Esta abordagem tem várias vantagens:

  1. Simples
  2. Rápido
  3. Separa de forma clara o agrupamento de números da matemática
  4. Lida corretamente com casos de 0 linhas, 1 linha, 5n linhas e não várias de 5 linhas

Se você quiser descartar extras (por exemplo, descartar 31 a 33 no exemplo acima), você poderá eliminar todas as condições $! ; este é o comando mais simples e foi minha primeira tentativa:

$ seq 33 | sed 'N;N;N;N;s/\n/+/g'
1+2+3+4+5
6+7+8+9+10
11+12+13+14+15
16+17+18+19+20
21+22+23+24+25
26+27+28+29+30
$ 
    
por 22.06.2017 / 02:50
2

Se seus dados tiverem um múltiplo exato de 5 linhas, você poderá modificar o comando head / tail shell loop + paste para usar paste sozinho, por exemplo.

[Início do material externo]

(* ===== verification/Lifecycle.v ===== *)
(** * The running server as a state machine

    The requests ([api.rs]), the queue loop and the build tasks ([queue.rs]) and the
    eviction pass ([main.rs]) interleave.  A state is the server's state with the
    position of the queue loop and of every task; an event is one atomic step of
    one of them.  A task is cut at its waits (Docker, staging, the container) and
    between setting the final status and reporting; what the outside answers is part
    of the event.  Anything else that happens to the disk or the clock is [EWorld]. *)

From S2P Require Import Prelude Types World BlobStore Auth Registry Trace Config Metrics Persistence Repo Server Queue.

(** Where a task of [process_workorder] is. *)
Inductive Phase :=
| PBegin
| PImage
| PStage
| PStart
| PRunning (container : string)
| PConclude (r : Report)
| PReport (r : Report).

Record Task := { t_order : Workorder; t_phase : Phase }.

(** Where the loop of [process_queue] is: looking for work, with a selected order,
    or waiting for a worker slot for a claimed order. *)
Inductive QueueState := QIdle | QSelected (w : Workorder) | QClaimed (w : Workorder).

Record Sys := {
  app : AppState;
  queue : QueueState;
  tasks : list Task;
  panicked : nat;
}.

(** What the outside contributes to a step of a task. *)
Inductive TaskInput :=
| IBegin
| IImage (tag : string) (o : ImageOutcome)
| IStage (o : Result SnapshotReferenceSet string)
| IStart (o : Result string string) (secs : Z)
| IRun (o : RunOutcome)
| IConclude
| IReport (elapsed : Z) (removed : bool).

Inductive TaskEnd := Next (p : Phase) | Finish | Panic.

Section Machine.
Context `{ConfigHash, HttpLib, StateCodec, HashIter, Sha256, SetIter}.
Context (cfg : ServerConfig) (normalize : PortageConfig -> IO PortageConfig).

Definition task_step (t : Task) (i : TaskInput) (s : AppState) : option (TaskEnd * AppState) :=
  let w := t_order t in
  match t_phase t, i with
  | PBegin, IBegin =>
      let '(go, s) := begin_processing w s in Some (if go then Next PImage else Finish, s)
  | PImage, IImage tag o =>
      Some (match prepare_image cfg w tag o s with
            | (Some r, s) => (Next (PConclude r), s)
            | (None, s) => (Next PStage, s)
            end)
  | PStage, IStage o =>
      Some (match stage_runtime w o s with
            | (Some r, s) => (Next (PConclude r), s)
            | (None, s) => (Next PStart, s)
            end)
  | PStart, IStart o secs =>
      Some (match start_container w o secs s with
            | (StartFailed r, s) => (Next (PConclude r), s)
            | (StartPanicked, s) => (Panic, s)
            | (StartedAs c, s) => (Next (PRunning c), s)
            end)
  | PRunning c, IRun o =>
      let '(r, s) := run_container cfg w c o s in Some (Next (PConclude r), s)
  | PConclude r, IConclude => Some (Next (PReport r), set_workorder_status cfg w (report_status r) s)
  | PReport r, IReport elapsed removed => Some (Finish, report cfg w elapsed removed r s)
  | _, _ => None
  end.

Inductive Event :=
| ESubmit (headers : HeaderMap) (req : SubmitWorkorderRequest) (id : WorkorderId) (fresh : TraceContext)
| ECancel (headers : HeaderMap) (id : WorkorderId)
| EEvict
| EWorld (w : World)
| ESelect
| EClaim
| ESpawn
| ETask (n : nat) (i : TaskInput).

(** The orders that have been claimed, each with the phase its processing is in; the
    one that waits for a worker slot has not begun. *)
Definition waiting (q : QueueState) : list Task :=
  match q with QClaimed w => [{| t_order := w; t_phase := PBegin |}] | _ => [] end.
Definition holders (σ : Sys) : list Task := waiting (queue σ) ++ tasks σ.
Definition t_id (t : Task) : WorkorderId := wo_id (t_order t).
Definition selected (q : QueueState) : option Workorder := match q with QSelected w => Some w | _ => None end.

Definition with_app (s : AppState) (σ : Sys) : Sys :=
  {| app := s; queue := queue σ; tasks := tasks σ; panicked := panicked σ |}.
Definition with_queue (q : QueueState) (σ : Sys) : Sys :=
  {| app := app σ; queue := q; tasks := tasks σ; panicked := panicked σ |}.
Definition with_tasks (ts : list Task) (σ : Sys) : Sys :=
  {| app := app σ; queue := queue σ; tasks := ts; panicked := panicked σ |}.
Definition count_panic (σ : Sys) : Sys :=
  {| app := app σ; queue := queue σ; tasks := tasks σ; panicked := S (panicked σ) |}.

(** [drop(permit)] *)
Definition release (s : AppState) : AppState := set_free_workers (free_workers s + 1) s.

(** The new id is random: it is not in use. *)
Definition unused (σ : Sys) (id : WorkorderId) : bool :=
  negb (is_some (workorders (app σ) !! id)) && negb (is_some (results (app σ) !! id)) &&
  bool_decide (id ∉ map t_id (holders σ)) && bool_decide (wo_id <$> selected (queue σ) <> Some id).

Definition exec (e : Event) (σ : Sys) : option Sys :=
  let s := app σ in
  match e with
  | ESubmit headers req id fresh =>
      if unused σ id then Some (with_app (snd (submit_workorder cfg normalize s headers req id fresh)) σ) else None
  | ECancel headers id => Some (with_app (snd (cancel_workorder cfg s headers id)) σ)
  | EEvict => Some (with_app (after_eviction cfg s) σ)
  | EWorld w => Some (with_app (set_disk w s) σ)
  | ESelect =>
      match queue σ, select_next s with
      | QIdle, Some w => Some (with_queue (QSelected w) σ)
      | _, _ => None
      end
  | EClaim =>
      match queue σ with
      | QSelected w =>
          let '(claimed, s) := claim w s in
          Some (with_queue (if claimed then QClaimed w else QIdle) (with_app s σ))
      | _ => None
      end
  | ESpawn =>
      match queue σ with
      | QClaimed w =>
          if 0 <? free_workers s then
            Some (with_queue QIdle (with_tasks (tasks σ ++ [{| t_order := w; t_phase := PBegin |}])
                   (with_app (set_free_workers (free_workers s - 1) s) σ)))
          else None
      | _ => None
      end
  | ETask n i =>
      t ← tasks σ !! n;
      '(end_, s) ← task_step t i s;
      Some (match end_ with
            | Next p => with_tasks (<[n := {| t_order := t_order t; t_phase := p |}]> (tasks σ)) (with_app s σ)
            | Finish => with_tasks (delete n (tasks σ)) (with_app (release s) σ)
            | Panic => count_panic (with_tasks (delete n (tasks σ)) (with_app (release s) σ))
            end)
  end.

(** A run of the machine. *)
Fixpoint run (es : list Event) (σ : Sys) : option Sys :=
  match es with
  | [] => Some σ
  | e :: es => exec e σ ≫= run es
  end.

Definition boot (s : AppState) : Sys := {| app := s; queue := QIdle; tasks := []; panicked := 0 |}.

(** The states reached from [s0] by events that satisfy [P]. *)
Inductive reachable (P : Event -> Prop) (s0 : AppState) : Sys -> Prop :=
| reach_boot : reachable P s0 (boot s0)
| reach_step σ σ' e : reachable P s0 σ -> P e -> exec e σ = Some σ' -> reachable P s0 σ'.

Definition any_event (e : Event) : Prop := True.
Definition not_cancel (e : Event) : Prop := match e with ECancel _ _ => False | _ => True end.

End Machine.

yourcommand | paste -d+ - - - - | bc

Uma opção melhor pode ser usar o pr paginator para organizar a saída em 5 colunas separadas por +

yourcommand | pr -ats+ -5 | bc
  • -a imprime colunas em vez de para baixo
  • -t omitir cabeçalhos e rodapés de página
  • -s+ define o separador da coluna como + no lugar da guia padrão

Ao contrário de paste , pr faz a coisa certa no caso de linhas incompletas, por exemplo usando cat STDOUT para simular sua saída de comando

$ cat STDOUT | pr -ats+ -5
1+0+2+3+0
0+1+0+0+2
0+3+0+4+0
5+0+2

de onde

$ cat STDOUT | pr -ats+ -5 | bc
6
3
7
7

O comando rs parece outro bom candidato, mas o óbvio rs -C+ 0 5 parece querer adicionar delimitadores finais.

    
por 22.06.2017 / 05:23
1

em primeiro lugar porque isso só exige xargs:

<file xargs -rn5 perl -e 'foreach(@ARGV){$a+$_};print $a,"\n"'

mas para velocidade você realmente quer minimizar o número de invocações de intérpretes, então eu usaria

perl -e 'while(!eof(ARGV){print <>+<>+<>+<>+<>,"\n"}' file
    
por 22.06.2017 / 03:07
1

Você pode converter a lista de valores em linhas com 5 valores com column .
Assumindo guias são 8 espaços (e valores são menores que isso):

$ column -c 40 -x infile
1       2       3       4       5
6       7       8       9       10
1       0       2       3       0
0       1       0       0       2
0       3       0       4       0
5       0       2

E traduza cada guia para um + para alimentar bc:

$ column -c 40 -x infile | tr '\t' '+'
1+2+3+4+5
6+7+8+9+10
1+0+2+3+0
0+1+0+0+2
0+3+0+4+0
5+0+2

$ column -c 40 -x infile | tr '\t' '+' | bc
15
40
6
3
7
7

Talvez o awk seja melhor:

$ column -c 40 -x infile | awk '{print($1+$2+$3+$4+$5)}'
15
40
6
3
7
7

Essa é apenas uma chamada para cada programa, ambos os programas serão iniciados ao mesmo tempo devido ao pipe e funcionarão em paralelo.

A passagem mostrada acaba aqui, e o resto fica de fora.